M7GTP agaroz C10 bağlantılı boncukları 500 zaman g'da 30 saniye santrifüjleyerek peletleyin. Süpernatanı yeni bir 1,5 mililitrelik mikro santrifüj tüpüne aktarın ve 200 mikrolitre dört X SDS-PAGE numune tamponu ekleyin. Boncukları daha önce olduğu gibi yıkadıktan sonra, boncukları bir X SDS-PAGE numune tamponunda tekrar süspanse edin ve 95 santigrat derecede 90 saniye kaynatın.

Burada, primer insan renal proksimal tübül epitel hücrelerindeki oksijen dalgalanmalarına yanıt olarak iki ana kap bağlayıcı proteinin tipik bir m7GTP afinite saflaştırmasının temsili western lekeleri gösterilmektedir. Hücre lizatları 24 saat boyunca yüzde sekiz, yüzde beş, yüzde üç veya yüzde bir oksijene maruz bırakıldı. Şeritler, girdi olarak tüm hücre lizatının yüzde 10'unu, m7GTP'nin özgüllüğünü ölçmek için yıkanmış bir GTP'yi ve GTP yıkamasından sonra m7GTP boncuklarına bağlanan proteinleri içerir.

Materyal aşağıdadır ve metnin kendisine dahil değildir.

(** No operation makes two members share an identity. *)
Lemma session_run_NoDup (grace : Z) (history : list (Z * SessionOp)) (s : Session) :
  NoDup (members s).*1 -> NoDup (members (session_run grace history s).1.1).*1.
Proof.
  revert s; induction history as [|[now op] history IH]; intros s Hs; [exact Hs |].
  rewrite session_run_cons. cbn [fst snd]. apply IH.
  rewrite session_step_keys. apply NoDup_app. split; [exact Hs |]. split.
  - intros i Hi Hr. by apply (session_step_fresh grace now op s i).
  - unfold issued_by.
    destruct (session_step grace now op s).2; simpl;
      [apply NoDup_singleton | apply NoDup_nil_2 ..].
Qed.

(** Every join issues an identity: as many identities as joins. *)
Lemma every_join_issues (grace : Z) (history : list (Z * SessionOp)) (s : Session) :
  length (issued_by (session_run grace history s).2)
  = length (List.filter (fun op => is_join op.2) history).
Proof.
  revert s; induction history as [|[now op] history IH]; intros s; [reflexivity |].
  rewrite session_run_cons. cbn [fst snd].
  rewrite (issued_by_cons _ (session_run grace history _).2), length_app, IH.
  destruct op as [entropy c | clientId conn | clientId conn | sender payload]; cbn;
    try reflexivity.
  unfold reconnect. by destruct (member clientId (members s)).
Qed.

(** C6. After any history of operations on a fresh Session, [reconnect] with
    an identity that the Session never issued signals NotFound, hands back
    the Session as it was (its member mapping in particular), and has no
    effect on any connection: the supplied connection is bound to no
    Client. *)
Theorem reconnect_unknown_identity (grace : Z) (history : list (Z * SessionOp))
    (sessionId : jsstring) (options : Controller.SessionOptions) (created lifetime : Z)
    (clientId : jsstring) (conn : Connection) :
  let past := session_run grace history (new_Session sessionId options created lifetime) in
  let s := past.1.1 in
  clientId ∉ issued_by past.2 ->
  reconnect clientId conn s = (s, [], NotFound)
  /\ members (reconnect clientId conn s).1.1 = members s
  /\ binds conn ∉ (reconnect clientId conn s).1.2.
Proof.
  intros past s Hnever.
  assert (member clientId (members s) = None) as Habsent.
  { apply member_None. subst s past. by rewrite session_run_keys. }
  unfold reconnect. rewrite Habsent. repeat split. apply not_elem_of_nil.
Qed.
(** * Graphite backend of slo-generator: shallow embedding and properties

    Source: [slo_generator/backends/graphite.py].

    The backend reads a decoded JSON document and walks it with Python's
    dynamically typed subscripting, iteration and comparison.  What the
    code does on a document of the wrong shape is the subject of several
    properties below, so the document is embedded as an untyped value
    ([pyval]) and every primitive returns either a value or the Python
    exception it raises ([result]). *)

From Stdlib Require Import ZArith QArith List String Ascii Bool Lia Permutation.
Import ListNotations.
Set Warnings "-register-all".
Open Scope string_scope.
Open Scope Z_scope.

(** ** Python exceptions and results *)

Module Py.

(** The exception classes that the embedded code can meet.
    [UnboundLocalError] is a subclass of [NameError]; neither it nor
    [TypeError] is a subclass of [IndexError], [KeyError] or
    [ZeroDivisionError]. *)
Inductive exn : Type :=
| IndexError
| KeyError
| ZeroDivisionError
| TypeError
| NameError
| UnboundLocalError
| ValueError
| OverflowError
| OSError
| RequestException.

Inductive result (A : Type) : Type :=
| Return (a : A)
| Raise (e : exn).
Arguments Return {A} a.
Arguments Raise {A} e.

Definition bind {A B : Type} (m : result A) (k : A -> result B) : result B :=
  match m with
  | Return a => k a
  | Raise e => Raise e
  end.

Definition exn_eqb (a b : exn) : bool :=
  match a, b with
  | IndexError, IndexError
  | KeyError, KeyError
  | ZeroDivisionError, ZeroDivisionError
  | TypeError, TypeError
  | NameError, NameError
  | UnboundLocalError, UnboundLocalError
  | ValueError, ValueError
  | OverflowError, OverflowError
  | OSError, OSError
  | RequestException, RequestException => true
  | _, _ => false
  end.

(** [try: body except (classes): handler]: the handler runs when the body
    raises one of the listed classes, any other exception propagates. *)
Definition try_except {A : Type} (body : result A) (classes : list exn)
    (handler : exn -> result A) : result A :=
  match body with
  | Return a => Return a
  | Raise e => if existsb (exn_eqb e) classes then handler e else Raise e
  end.

(** ** Numbers

    An [int] is an unbounded integer.  A finite [float] is the rational it
    denotes; Python compares an int with a float by their exact values, so
    order tests on [Q] are the order tests of the interpreter.  [num] are
    the finite numbers: thresholds and the samples of well-formed
    responses. *)
Inductive num : Type :=
| NInt (z : Z)
| NFloat (q : Q).

(** A [float] at large: the decoder reads [Infinity], [-Infinity] and
    [NaN], and a literal beyond the float range, as the non-finite floats,
    and float arithmetic can produce them. *)
Inductive float_value : Type :=
| Real (q : Q)
| Infinity (negative : bool)
| NaN.

(** The numbers arithmetic and comparisons work on. *)
Inductive number : Type :=
| NumInt (z : Z)
| NumFloat (f : float_value).
(** ** The reference selection of the specification *)

(** This definition follows the words of the specification, not the code:
    sort all entries by count descending, ties broken by key ascending
    (lexicographic), and take the first [k]. *)

(** [a] is ranked before [b]. *)
Definition ranked_before (a b : entry) : bool :=
  (getValue b <? getValue a) ||
  ((getValue a =? getValue b) && String.ltb (getKey a) (getKey b)).

Fixpoint reference_insert (x : entry) (l : list entry) : list entry :=
  match l with
  | [] => [x]
  | y :: l' => if ranked_before x y then x :: y :: l' else y :: reference_insert x l'
  end.

Definition reference_sort (entries : list entry) : list entry :=
  foldr reference_insert [] entries.

Definition selectTopK_reference (k : nat) (entries : list entry) : list entry :=
  take k (reference_sort entries).

(** ** [main]: the elements of the job *)

(** [input.map(item -> new Tuple2<>(item, 1))]: each item id read from the
    socket becomes the element [(item, 1)]. *)
Definition itemCounts (input : list string) : list Tuple2 :=
  map (fun item => (item, 1)) input.

(** [.keyBy(tuple -> tuple.f0)]: of the elements of a window, the ones
    that one call of [process] receives, those of one key in the order of
    their arrival. *)
Definition keyBy (key : string) (window : list Tuple2) : list Tuple2 :=
  filter (fun tuple => f0 tuple = key) window.


End TopK.

(* ===================================================================== *)
(** * The window machinery of the specification *)
(* ===================================================================== *)

(** The repository leaves the windows to the stream framework
    ([.window(SlidingProcessingTimeWindows.of(Time.minutes(1),
    Time.seconds(5)))] in [main]); the assigner, the store and the
    scheduler of the specification have no code in src/. They are modelled
    here from the specification (sections 3, 4.1, 4.2, 4.4 and 4.5). *)

Module Windows.

Local Open Scope Z_scope.

(** Modelled from the spec: the [WindowSpec] configuration (section 3),
    [{ size, slide }]. *)
Record WindowSpec : Type := { size : Z; slide : Z }.

(** Modelled from the spec: the invariant of [WindowSpec] (section 3),
    [size] a positive multiple of [slide]. *)
Definition valid (spec : WindowSpec) : Prop :=
  0 < slide spec /\ 0 < size spec /\ size spec mod slide spec = 0.

(** Modelled from the spec: an [Event] (section 3),
    [{ key, occurredAt, weight }]. *)
Record Event : Type := { key : string; occurredAt : Z; weight : Z }.

(** Modelled from the spec: the window assigner [assign] (section 4.1),
    absent from src/. A window instance is named by its start, its end
    being [start + size]; an event at time [t] belongs to every instance
    with [start <= t < start + size] whose start is a multiple of [slide]:
    the starts from [t - size + 1] to [t] are filtered by that. *)
Definition assign (t : Z) (spec : WindowSpec) : list Z :=
  filter (fun start => start mod slide spec = 0)
         (seqZ (t - size spec + 1) (size spec)).

(** Modelled from the spec: the state of the per-key window store
    (sections 3 and 4.2), absent from src/: window start, then key, to the
    running count. *)
Abbreviation Store := (gmap Z (gmap string Z)) (only parsing).

(** Modelled from the spec: [snapshot] (section 4.2), absent from src/:
    the counts of one window instance, read without changing the store. *)
Definition snapshot (w : Z) (store : Store) : gmap string Z :=
  default ∅ (store !! w).

(** Modelled from the spec: the running count of a key in a window
    instance (section 3, [WindowKeyState]), 0 when there is no entry. *)
Definition count (w : Z) (k : string) (store : Store) : Z :=
  default 0 (snapshot w store !! k).

(** Modelled from the spec: [increment] (section 4.2), absent from src/:
    adds [weight] to the running count, the entry being created with
    count 0 first if absent. *)
Definition increment (w : Z) (k : string) (weight : Z) (store : Store) : Store :=
  <[w := <[k := count w k store + weight]> (snapshot w store)]> store.

(** Modelled from the spec: [evict] (section 4.2), absent from src/:
    removes all entries of the window instance. *)
Definition evict (w : Z) (store : Store) : Store := delete w store.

En az üç bağımsız deneyden elde edilen veriler, Görüntü J ile ölçüldü ve tüm hücre lizatının yüzde 10'luk girdisine göre nispi yoğunluk birimleri olarak ifade edildi. Sonuçlar, fizyolojik oksijen altında kültürlenen insan hücrelerinin, translasyon için farklı mRNA'ları işe almak için iki kapak bağlayıcı protein kullandığını göstermektedir. Bu videoyu izledikten sonra, düşük oksijen koşullarında kapak bağlayıcı proteinlerin nasıl yakalanacağını iyi anlamış olmalısınız.

Bu prosedürü denerken, hücreleri hipoksi iş istasyonunda lizis noktasına kadar tutmayı hatırlamak önemlidir, çünkü oksijen bu translasyon başlatma faktörlerinin biyokimyasal özelliklerini hızla değiştirebilir. Bu prosedürü takiben, düşük oksijen koşulları altında hangi kapak bağlayıcı proteinlerin aktif translasyon ile ilişkili olduğu gibi ek soruları yanıtlamak için polizom fraksiyonasyonu gibi diğer yöntemler gerçekleştirilebilir.